Kritischer Zustand der Süßwasserfische und Neunaugen in Deutschland

Neue Rote Liste: Mehr als die Hälfte der 90 bewerteten einheimischen Arten sind bestandsgefährdet oder ausgestorben.

Die aktuelle Rote Liste für Deutschland stuft den Atlantischen Lachs (Salmo salar) weiterhin als „vom Aussterben bedroht“ ein. (Symbolbild: danny moore auf Pixabay)
Die aktuelle Rote Liste für Deutschland stuft den Atlantischen Lachs (Salmo salar) weiterhin als „vom Aussterben bedroht“ ein. (Symbolbild: danny moore auf Pixabay)

Eine gemeinsame Pressemitteilung des Bundesamtes für Naturschutz (BfN) und des Rote-Liste-Zentrums (RLZ) offenbart eine deutliche Verschlechterung im Zustand der Süßwasserfische und Neunaugen in Deutschland.

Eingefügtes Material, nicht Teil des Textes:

(* ===== verification/LapicOk.v ===== *)
(** The local APICs deliver by priority: what a processor is told of and takes,
    in every state of the model of Lapic.v, and when a timer fires. *)

From stdpp Require Import base numbers list.
From S2P Require Import Prelude Bits Cutils Lapic.
Local Open Scope Z_scope.

(** * 256 bit registers *)

(** Vector [v] is set. *)
Definition has (reg : list Z) (v : Z) : bool := Z.testbit (arr_get 0 reg (v / 32)) (v mod 32).
Definition reg_ok (reg : list Z) : Prop := length reg = 8%nat /\ Forall (inw 32) reg.

Lemma word_bit v : 0 <= v < 256 -> 0 <= v / 32 < 8 /\ 0 <= v mod 32 < 32 /\ v = v / 32 * 32 + v mod 32.
Proof. intros. Z.div_mod_to_equations. lia. Qed.

Lemma reg_word reg i : reg_ok reg -> inw 32 (arr_get 0 reg i).
Proof. intros [_ H]. apply Forall_arr_get; [done|]. auto with inw. Qed.

Lemma set_vector_ok reg v on : reg_ok reg -> reg_ok (set_vector reg v on).
Proof.
  intros [Hl Hw]. unfold set_vector. split; [by rewrite length_arr_set|].
  apply Forall_arr_set; [done|]. auto with inw.
Qed.

Lemma has_set reg v on u : reg_ok reg -> 0 <= v < 256 -> 0 <= u < 256 ->
  has (set_vector reg v on) u = if u =? v then on else has reg u.
Proof.
  intros [Hl _] Hv Hu. unfold has, set_vector.
  destruct (word_bit v Hv) as (? & ? & ?), (word_bit u Hu) as (? & ? & ?).
  rewrite arr_get_set by lia. destruct (Z.eqb_spec (u / 32) (v / 32)) as [E|E].
  - rewrite set_bit_testbit by lia. destruct (Z.eqb_spec (u mod 32) (v mod 32)), (Z.eqb_spec u v); try lia.
    + destruct (Z.ltb_spec (u mod 32) 32); [done|lia].
    + destruct (Z.ltb_spec (u mod 32) 32); [by rewrite E|lia].
  - destruct (Z.eqb_spec u v); [congruence|done].
Qed.

(** [clz] finds the top bit of a word. *)
Lemma top_bit w : inw 32 w -> w <> 0 -> let t := 31 - builtin_clz 32 w in
  0 <= t < 32 /\ Z.testbit w t = true /\ forall k, t < k -> Z.testbit w k = false.
Proof.
  intros [Hw Hw'] Hnz t. unfold t, builtin_clz. replace (31 - (32 - 1 - Z.log2 w)) with (Z.log2 w) by lia.
  split_and!; [apply Z.log2_nonneg|apply Z.log2_lt_pow2; lia|apply Z.bit_log2; lia|].
  intros k Hk. by apply Z.bits_above_log2.
Qed.

Lemma highest_loop_spec reg n : reg_ok reg -> (n <= 8)%nat ->
  (highest_loop n reg = -1 /\ forall v, 0 <= v < Z.of_nat n * 32 -> has reg v = false) \/
  (0 <= highest_loop n reg < Z.of_nat n * 32 /\ has reg (highest_loop n reg) = true /\
   forall v, highest_loop n reg < v < Z.of_nat n * 32 -> has reg v = false).
Proof.
  intros Hr. induction n as [|n IH]; intros Hn; [left; split; [done|]; intros; lia|].
  cbn [highest_loop]. cbv zeta. pose proof (reg_word reg (Z.of_nat n) Hr) as Hw.
  set (w := arr_get 0 reg (Z.of_nat n)) in *.
  assert (Hup : forall v, Z.of_nat n * 32 <= v < Z.of_nat (S n) * 32 -> has reg v = Z.testbit w (v - Z.of_nat n * 32)).
  { intros v Hv. unfold has, w. assert (v / 32 = Z.of_nat n) as -> by (Z.div_mod_to_equations; lia).
    f_equal. Z.div_mod_to_equations. lia. }
  destruct (Z.eqb_spec w 0) as [E|Hnz]; simpl.
  - assert (Hz : forall v, Z.of_nat n * 32 <= v < Z.of_nat (S n) * 32 -> has reg v = false)
      by (intros v Hv; by rewrite Hup, E, Z.bits_0 by done).
    destruct IH as [[-> H]|(H1 & H2 & H3)]; [lia|left|right]; split_and!; try done; try lia; intros v Hv.
    + destruct (Z.lt_ge_cases v (Z.of_nat n * 32)); [apply H|apply Hz]; lia.
    + destruct (Z.lt_ge_cases v (Z.of_nat n * 32)); [apply H3|apply Hz]; lia.
  - destruct (top_bit w Hw Hnz) as (H1 & H2 & H3). right.
    set (t := 31 - builtin_clz 32 w) in *. replace (Z.of_nat n * 32 + 31 - builtin_clz 32 w) with (Z.of_nat n * 32 + t) by lia.
    split; [lia|]. rewrite Hup by lia. split; [by rewrite Z.add_simpl_l|].
    intros v Hv. rewrite Hup by lia. apply H3. lia.
Qed.

Lemma highest_vector_spec reg : reg_ok reg ->
  (highest_vector reg = -1 /\ forall v, 0 <= v < 256 -> has reg v = false) \/
  (0 <= highest_vector reg < 256 /\ has reg (highest_vector reg) = true /\
   forall v, highest_vector reg < v < 256 -> has reg v = false).
Proof. intros Hr. apply (highest_loop_spec reg 8 Hr). lia. Qed.

(** * Priorities *)

Definition class (v : Z) : Z := v / 16.
Definition task_class (a : LocalApic) : Z := fTpr a / 16 mod 16.
(** The processor may be interrupted by [v]. *)
Definition can_take (a : LocalApic) (v : Z) : Prop :=
  0 <= v < 256 /\ Enabled a = true /\ has (fIrr a) v = true /\ task_class a < class v /\
  forall u, 0 <= u < 256 -> has (fIsr a) u = true -> class u < class v.

Lemma land_f0 x : Z.land x 0xf0 = 16 * (x / 16 mod 16).
Proof.
  change 0xf0 with (Z.shiftl (Z.ones 4) 4).
  bits_at i Hi. rewrite Z.land_spec, Z.shiftl_spec by lia. rewrite (Z.mul_comm 16). change 16 with (2 ^ 4).
  rewrite <- Z.shiftl_mul_pow2, Z.shiftl_spec, <- Z.land_ones, Z.land_spec, <- Z.shiftr_div_pow2 by lia.
  destruct (Z.lt_ge_cases i 4).
  - rewrite !(testbit_neg (i - 4)) by lia. by rewrite andb_false_r.
  - rewrite Z.shiftr_spec by lia. by rewrite Z.sub_add.
Qed.

Lemma land_class v : 0 <= v < 256 -> Z.land v 0xf0 = 16 * class v.
Proof. intros. rewrite land_f0. unfold class. rewrite Z.mod_small; [done|]. Z.div_mod_to_equations. lia. Qed.

Lemma land_ff_f0 x : Z.land (Z.land x 0xff) 0xf0 = Z.land x 0xf0.
Proof. by rewrite <- Z.land_assoc. Qed.

(** The class of the processor priority. *)
Lemma Ppr_class a : reg_ok (fIsr a) -> Z.land (Ppr a) 0xf0 =
  16 * Z.max (task_class a) (if highest_vector (fIsr a) <? 0 then 0 else class (highest_vector (fIsr a))).
Proof.
  intros Hi. unfold Ppr. cbv zeta.
  assert (Ht : Z.land (fTpr a) 0xf0 = 16 * task_class a) by apply land_f0.
  assert (0 <= task_class a) by (apply Z.mod_pos_bound; lia).
  assert (Hc : forall x, 0 <= x < 256 -> Z.land (Z.land x 0xf0) 0xf0 = Z.land x 0xf0) by (intros; by rewrite <- Z.land_assoc).
  destruct (Z.ltb_spec (highest_vector (fIsr a)) 0) as [|Hge].
  - rewrite Ht. destruct (Z.leb_spec 0 (16 * task_class a)); [|lia]. rewrite land_ff_f0, Ht. lia.
  - destruct (highest_vector_spec _ Hi) as [[E _]|(Hr & _)]; [lia|].
    set (h := highest_vector (fIsr a)) in *. rewrite Ht, (land_class h) by done.
    destruct (Z.leb_spec (16 * class h) (16 * task_class a)); [rewrite land_ff_f0, Ht; lia|].
    rewrite <- (land_class h), Hc, land_class by done. lia.
Qed.

Lemma class_mono u v : u <= v -> class u <= class v.
Proof. intros. apply Z.div_le_mono; lia. Qed.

Die neue Rote Liste, eine wichtige Informationsquelle für den Erhalt der biologischen Vielfalt, zeigt alarmierende Entwicklungen: Mehr als die Hälfte der 90 bewerteten einheimischen Arten sind nun bestandsgefährdet oder ausgestorben.

Dramatische Verschlechterung seit 2009

Im Vergleich zur letzten Roten Liste von 2009 hat sich die Situation erheblich verschärft. Waren damals 22 Arten als bestandsgefährdet eingestuft, sind es jetzt 38. Besonders besorgniserregend: 11 Arten, darunter der Lachs und das Meerneunauge, sind akut vom Aussterben bedroht. Zudem sind 9 Arten, wie der Europäische Stör, bereits ausgestorben oder verschollen. Auch häufigere Arten wie die Brasse zeigen negative Bestandstrends.

Ursachen und Herausforderungen

Die Hauptgefährdungsursachen sind vielschichtig: Menschliche Eingriffe wie Gewässerausbau und -regulierung, Barrieren und Querbauwerke, die als Wanderhindernisse dienen, Wasserkraftwerke etc. spielen eine entscheidende Rolle. Hinzu kommen die Auswirkungen des Klimawandels, wie zunehmende Dürresommer und höhere Gewässertemperaturen, die besonders hitzeempfindliche Arten wie die einheimische Forelle beeinträchtigen.

Dr. Jörg Freyhof, Hauptautor der Roten Liste und Wissenschaftler am Museum für Naturkunde Berlin, betont, dass die Liste den Beginn einer tiefgreifenden Veränderung der Fischbestände dokumentiert. Die zunehmende Verbreitung invasiver Arten wie der Regenbogenforelle trägt ebenfalls zur Gefährdung einheimischer Fischarten bei.

Deutschland in der Verantwortung

Die Rote Liste unterstreicht die nationale Verantwortung Deutschlands für den weltweiten Erhalt bestimmter Arten. Für 21 Arten, darunter sieben Endemiten (Anm. d. Red.: Arten, die nur an einem einzigen definierten geografischen Ort vorkommen), besteht eine erhöhte Verantwortung. Beispiele sind der Ammersee-Kilch und die Schaalsee-Maräne, die nur in Deutschland vorkommen.

Expertenmeinungen und Lösungsansätze

Fachleute fordern gezielte Anstrengungen zur Erhaltung der Arten und die Renaturierung ihrer Lebensräume. BfN-Präsidentin Sabine Riewenherm verweist auf Erfolge durch verbesserte Wasserqualität und betont die Notwendigkeit weiterer Maßnahmen. Dr. Christian Wolter vom IGB hebt hervor, dass Gewässer als wichtige Lebensräume stärker wahrgenommen und geschützt werden müssen.

Politische und sozioökonomische Herausforderungen

Trotz vorhandener politischer Instrumente, wie der Flora-Fauna-Habitat-Richtlinie und der Europäischen Wasserrahmenrichtlinie, ist die Umsetzung von Maßnahmen zum Gewässerschutz oft schleppend. Nutzungskonflikte und sozioökonomische Rahmenbedingungen stehen dem Schutz der Gewässerlandschaften vielfach entgegen.